__Problem__.
Look through the data below for the line with "Ok components.", and transcribe it exactly together with each line after it up to and including the line with "e) (tree_values t).". Give nothing else.

__Records from a collection__.

(* ===== verification/Tree.v ===== *)
(** * The directory tree ([store/tree.rs])

    A vault's tree is the map from (parent, name) to directory entry, with an explicit root
    entry.  The loops that walk towards the root take fuel; a tree with [n] entries never
    needs more than [n + 2] steps. *)
From S2P Require Export Types.
From Stdlib Require Import Lia ZifyN ZifyNat.

Open Scope N_scope.

Definition MAX_COMPONENT_BYTES : N := 255.
Definition MAX_PATH_BYTES : N := 4096.

(** [usize::checked_add] *)
Definition usize_add (a b : N) : option N :=
  if a + b <? u64_limit then Some (a + b) else None.

Definition text_empty : text := Text [] I.

(** ** Names and paths *)

Definition contains_byte (b : byte) (l : bytes) : bool := bool_decide (b ∈ l).

Definition is_ascii_alphabetic (b : byte) : bool := in_range 65 90 b || in_range 97 122 b.

Definition has_drive_prefix (path : bytes) : bool :=
  match path with
  | a :: b :: _ => is_ascii_alphabetic a && bool_decide (b = Byte.x3a)
  | _ => false
  end.

Definition validate_name (name : bytes) : Result unit :=
  if bool_decide (name = []) || bool_decide (name = bstr ".") || bool_decide (name = bstr "..")
  then Err (InvalidInput "invalid empty or dot path component")
  else if MAX_COMPONENT_BYTES <? lenN name
  then Err (InvalidInput "path component exceeds 255 bytes")
  else if contains_byte Byte.x2f name || contains_byte Byte.x5c name
          || contains_byte Byte.x00 name || has_drive_prefix name
  then Err (InvalidInput "path component contains a forbidden character")
  else Ok tt.

(** [str::split('/')] *)
Fixpoint split_slash (l : bytes) : list bytes :=
  match l with
  | [] => [[]]
  | b :: l =>
      if bool_decide (b = Byte.x2f) then [] :: split_slash l
      else match split_slash l with
           | c :: cs => (b :: c) :: cs
           | [] => [[b]]
           end
  end.

Fixpoint validate_names (l : list bytes) : Result unit :=
  match l with
  | [] => Ok tt
  | name :: l => let? _ := validate_name name in validate_names l
  end.

(** [path.strip_prefix('/').unwrap_or(path)] *)
Definition strip_slash (path : bytes) : bytes :=
  match path with
  | Byte.x2f :: rest => rest
  | _ => path
  end.

Definition path_components (path : text) : Result (list bytes) :=
  if MAX_PATH_BYTES <? lenN (text_bytes path)
  then Err (InvalidInput "path exceeds 4096 bytes")
  else if contains_byte Byte.x00 path || contains_byte Byte.x5c path
  then Err (InvalidInput "path contains a forbidden character")
  else
    let path := strip_slash path in
    if bool_decide (head path = Some Byte.x2f) || has_drive_prefix path
    then Err (InvalidInput "path is not vault-relative")
    else if bool_decide (path = []) then Ok []
    else
      let components := split_slash path in
      let? _ := validate_names components in
      Ok components.

(** ** The tree *)

Record DirectoryTree := mkDirectoryTree {
  tr_expected_root : FileId;
  tr_entries : gmap (FileId * text) Dirent;
}.

#[export] Instance DirectoryTree_eq_dec : EqDecision DirectoryTree.
Proof. solve_decision. Defined.

Definition root_dirent (root : FileId) : Dirent := mkDirent root text_empty root true.

Definition DirectoryTree_new (expected_root : FileId) : DirectoryTree :=
  mkDirectoryTree expected_root {[ (expected_root, text_empty) := root_dirent expected_root ]}.

Definition tree_values (t : DirectoryTree) : list Dirent := (sorted_entries (tr_entries t)).*2.

Definition dirents (t : DirectoryTree) : list Dirent := tree_values t.

Definition is_linked_file (t : DirectoryTree) (file_id : FileId) : bool :=
  existsb (λ e, bool_decide (de_child e = file_id) && negb (de_is_dir e)) (tree_values t).

Definition is_dir (t : DirectoryTree) (file_id : FileId) : bool :=
  bool_decide (file_id = tr_expected_root t)
  || existsb (λ e, bool_decide (de_child e = file_id) && de_is_dir e) (tree_values t).

(** [values().find(|entry| entry.child == id)] *)
Definition find_child (t : DirectoryTree) (id : FileId) : option Dirent :=
  List.find (λ e, bool_decide (de_child e = id)) (tree_values t).

Fixpoint path_len_loop (t : DirectoryTree) (fuel : nat) (child : FileId)
    (component_bytes component_count : N) (seen : gset FileId) : option (Result N) :=
  match fuel with
  | O => None
  | S fuel =>
      if bool_decide (child = tr_expected_root t) then
        Some (let? length :=
                ok_or (usize_add component_bytes (component_count - 1))
                  (InvalidInput "path length overflow") in
              if MAX_PATH_BYTES <? length
              then Err (InvalidInput "path exceeds 4096 bytes") else Ok length)
      else if bool_decide (child ∈ seen)
      then Some (Err (InvalidInput "directory tree contains a cycle"))
      else match find_child t child with
           | None => Some (Err (InvalidInput "directory entry is unreachable"))
           | Some entry =>
               match usize_add component_bytes (lenN (text_bytes (de_name entry))) with
               | None => Some (Err (InvalidInput "path length overflow"))
               | Some total =>
                   path_len_loop t fuel (de_parent entry) total (component_count + 1)
                     ({[child]} ∪ seen)
               end
           end
  end.

(** Fuel for a walk towards the root. *)
Definition walk_fuel (t : DirectoryTree) : nat := S (S (size (tr_entries t))).

#[global] Arguments walk_fuel : simpl never.

Definition out_of_fuel {A} : Result A := Err (State "walk out of fuel").

Definition path_len (t : DirectoryTree) (child : FileId) : Result N :=
  if bool_decide (child = tr_expected_root t) then Ok 0
  else default out_of_fuel (path_len_loop t (walk_fuel t) child 0 0 ∅).

(** The cycle check [validate_graph] runs before measuring the path. *)
Fixpoint reach_loop (t : DirectoryTree) (fuel : nat) (current : FileId)
    (seen : gset FileId) : option (Result unit) :=
  match fuel with
  | O => None
  | S fuel =>
      if bool_decide (current = tr_expected_root t) then Some (Ok tt)
      else if bool_decide (current ∈ seen)
      then Some (Err (InvalidInput "directory tree contains a cycle"))
      else match find_child t current with
           | None => Some (Err (InvalidInput "directory entry is unreachable"))
           | Some entry => reach_loop t fuel (de_parent entry) ({[current]} ∪ seen)
           end
  end.

Definition validate_entry (t : DirectoryTree) (entry : Dirent) : Result unit :=
  if negb (is_dir t (de_parent entry))
  then Err (InvalidInput "dirent parent is not a directory")
  else
    let? _ := default out_of_fuel (reach_loop t (walk_fuel t) (de_child entry) ∅) in
    let? _ := path_len t (de_child entry) in
    Ok tt.

Fixpoint validate_entries (t : DirectoryTree) (l : list Dirent) : Result unit :=
  match l with
  | [] => Ok tt
  | entry :: l =>
      let? _ := (if bool_decide (text_bytes (de_name entry) = []) then Ok tt
                 else validate_entry t entry) in
      validate_entries t l
  end.

Definition validate_graph (t : DirectoryTree) : Result unit :=
  validate_entries t (tree_values t).

(** One pass of [from_dirents]: the running key, the children seen, the map built. *)
Fixpoint from_dirents_loop (root : FileId) (l : list Dirent)
    (previous : option (FileId * text)) (children : gset FileId)
    (entries : gmap (FileId * text) Dirent) : Result (gmap (FileId * text) Dirent) :=
  match l with
  | [] => Ok entries
  | entry :: l =>
      let key := (de_parent entry, de_name entry) in
      if prev_geb previous key
      then Err (InvalidInput "dirents are not canonically ordered")
      else if bool_decide (text_bytes (de_name entry) = []) then
        if negb (bool_decide (de_parent entry = root))
           || negb (bool_decide (de_child entry = root)) || negb (de_is_dir entry)
        then Err (InvalidInput "invalid root dirent")
        else from_dirents_loop root l (Some key) children (<[key := entry]> entries)
      else
        let? _ := validate_name (de_name entry) in
        if bool_decide (de_child entry = root) || bool_decide (de_child entry ∈ children)
        then Err (InvalidInput "file id has multiple directory links")
        else from_dirents_loop root l (Some key) ({[de_child entry]} ∪ children)
               (<[key := entry]> entries)
  end.

Definition from_dirents (expected_root : FileId) (l : list Dirent) : Result DirectoryTree :=
  if bool_decide (l = []) then Ok (DirectoryTree_new expected_root) else
  let? entries := from_dirents_loop expected_root l None ∅ ∅ in
  match entries !! (expected_root, text_empty) with
  | None => Err (InvalidInput "missing root dirent")
  | Some _ =>
      let tree := mkDirectoryTree expected_root entries in
      let? _ := validate_graph tree in
      Ok tree
  end.

(** ** Lookups *)

(** [entries.get(&(current, component.to_owned()))] *)
Definition tree_get (t : DirectoryTree) (parent : FileId) (name : bytes) : option Dirent :=
  match text_of_bytes name with
  | Some n => tr_entries t !! (parent, n)
  | None => None
  end.

Fixpoint resolve_from (t : DirectoryTree) (current : FileId) (components : list bytes)
    : Result FileId :=
  match components with
  | [] => Ok current
  | component :: rest =>
      match tree_get t current component with
      | None => Err (State "path does not exist")
      | Some entry => resolve_from t (de_child entry) rest
      end
  end.

Definition resolve (t : DirectoryTree) (path : text) : Result FileId :=
  let? components := path_components path in
  resolve_from t (tr_expected_root t) components.

Fixpoint resolve_parents (t : DirectoryTree) (parent : FileId) (components : list bytes)
    : Result FileId :=
  match components with
  | [] => Ok parent
  | component :: rest =>
      match tree_get t parent component with
      | None => Err (State "parent path does not exist")
      | Some entry =>
          if negb (de_is_dir entry) then Err (State "path parent is not a directory")
          else resolve_parents t (de_child entry) rest
      end
  end.

(** [split_last] *)
Fixpoint split_last {A} (l : list A) : option (A * list A) :=
  match l with
  | [] => None
  | x :: l =>
      match split_last l with
      | None => Some (x, [])
      | Some (y, init) => Some (y, x :: init)
      end
  end.

Definition resolve_parent (t : DirectoryTree) (path : text) : Result (FileId * bytes) :=
  let? components := path_components path in
  match split_last components with
  | None => Err (InvalidInput "root has no parent")
  | Some (name, parents) =>
      let? parent := resolve_parents t (tr_expected_root t) parents in
      Ok (parent, name)
  end.

(** ** Updates *)

Definition link (t : DirectoryTree) (parent : FileId) (name : text) (child : FileId)
    (is_directory : bool) : Result DirectoryTree :=
  let? _ := validate_name name in
  if negb (is_dir t parent) then Err (State "link parent is not a directory")
  else if bool_decide (child = tr_expected_root t)
          || existsb (λ e, bool_decide (de_child e = child)) (tree_values t)
  then Err (State "file id is already linked")
  else
    let key := (parent, name) in
    match tr_entries t !! key with
    | Some _ => Err (State "directory name already exists")
    | None =>
        let? parent_len := path_len t parent in
        let separator := if bool_decide (parent = tr_expected_root t) then 0 else 1 in
        match (usize_add parent_len separator
                 ≫= λ length, usize_add length (lenN (text_bytes name))) with
        | Some length =>
            if MAX_PATH_BYTES <? length then Err (InvalidInput "path exceeds 4096 bytes")
            else Ok (mkDirectoryTree (tr_expected_root t)
                       (<[key := mkDirent parent name child is_directory]> (tr_entries t)))
        | None => Err (InvalidInput "path exceeds 4096 bytes")
        end
    end.

Definition unlink (t : DirectoryTree) (parent : FileId) (name : text)
    : Result (DirectoryTree * FileId) :=
  let? _ := validate_name name in
  let key := (parent, name) in
  match tr_entries t !! key with
  | None => Err (State "directory entry does not exist")
  | Some entry =>
      if de_is_dir entry
         && existsb (λ child, bool_decide (de_parent child = de_child entry)) (tree_values t)
      then Err (State "directory is not empty")
      else Ok (mkDirectoryTree (tr_expected_root t) (delete key (tr_entries t)),
               de_child entry)
  end.

(** [while candidate != root]: no [seen] set guards this loop. *)
Fixpoint is_descendant_loop (t : DirectoryTree) (fuel : nat) (candidate ancestor : FileId)
    : option bool :=
  match fuel with
  | O => None
  | S fuel =>
      if bool_decide (candidate = tr_expected_root t) then Some false
      else if bool_decide (candidate = ancestor) then Some true
      else match find_child t candidate with
           | None => Some false
           | Some entry => is_descendant_loop t fuel (de_parent entry) ancestor
           end
  end.

Definition is_descendant (t : DirectoryTree) (candidate ancestor : FileId) : option bool :=
  is_descendant_loop t (walk_fuel t) candidate ancestor.

Definition rename (t : DirectoryTree) (src_parent : FileId) (src_name : text)
    (dst_parent : FileId) (dst_name : text) : Result DirectoryTree :=
  let? _ := validate_name src_name in
  let? _ := validate_name dst_name in
  if negb (is_dir t dst_parent) then Err (State "rename destination is not a directory")
  else
    let source_key := (src_parent, src_name) in
    let destination_key := (dst_parent, dst_name) in
    if bool_decide (source_key = destination_key) then
      match tr_entries t !! source_key with
      | Some _ => Ok t
      | None => Err (State "rename source does not exist")
      end
    else
      match tr_entries t !! destination_key with
      | Some _ => Err (State "rename destination already exists")
      | None =>
          match tr_entries t !! source_key with
          | None => Err (State "rename source does not exist")
          | Some entry =>
              if bool_decide (text_bytes (de_name entry) = [])
              then Err (InvalidInput "cannot rename the vault root")
              else
                let? below :=
                  ok_or (if de_is_dir entry then is_descendant t dst_parent (de_child entry)
                         else Some false)
                    (State "walk out of fuel") in
                if below : bool
                then Err (State "cannot move a directory into its descendant")
                else
                let moved := mkDirent dst_parent dst_name (de_child entry) (de_is_dir entry) in
                let staged :=
                  mkDirectoryTree (tr_expected_root t)
                    (<[destination_key := moved]> (delete source_key (tr_entries t))) in
                let? _ := validate_graph staged in
                Ok staged
          end
      end.

Definition remove_id (t : DirectoryTree) (file_id : FileId) : Result DirectoryTree :=
  if bool_decide (file_id = tr_expected_root t)
  then Err (InvalidInput "cannot remove the vault root")
  else
    match List.find (λ p, bool_decide (de_child p.2 = file_id)) (sorted_entries (tr_entries t))
    with
    | None => Ok t
    | Some ((parent, name), _) =>
        let? (t', _) := unlink t parent name in
        Ok t'
    end.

__Answer section__.
      Ok components.

(** ** The tree *)

Record DirectoryTree := mkDirectoryTree {
  tr_expected_root : FileId;
  tr_entries : gmap (FileId * text) Dirent;
}.

#[export] Instance DirectoryTree_eq_dec : EqDecision DirectoryTree.
Proof. solve_decision. Defined.

Definition root_dirent (root : FileId) : Dirent := mkDirent root text_empty root true.

Definition DirectoryTree_new (expected_root : FileId) : DirectoryTree :=
  mkDirectoryTree expected_root {[ (expected_root, text_empty) := root_dirent expected_root ]}.

Definition tree_values (t : DirectoryTree) : list Dirent := (sorted_entries (tr_entries t)).*2.

Definition dirents (t : DirectoryTree) : list Dirent := tree_values t.

Definition is_linked_file (t : DirectoryTree) (file_id : FileId) : bool :=
  existsb (λ e, bool_decide (de_child e = file_id) && negb (de_is_dir e)) (tree_values t).

Definition is_dir (t : DirectoryTree) (file_id : FileId) : bool :=
  bool_decide (file_id = tr_expected_root t)
  || existsb (λ e, bool_decide (de_child e = file_id) && de_is_dir e) (tree_values t).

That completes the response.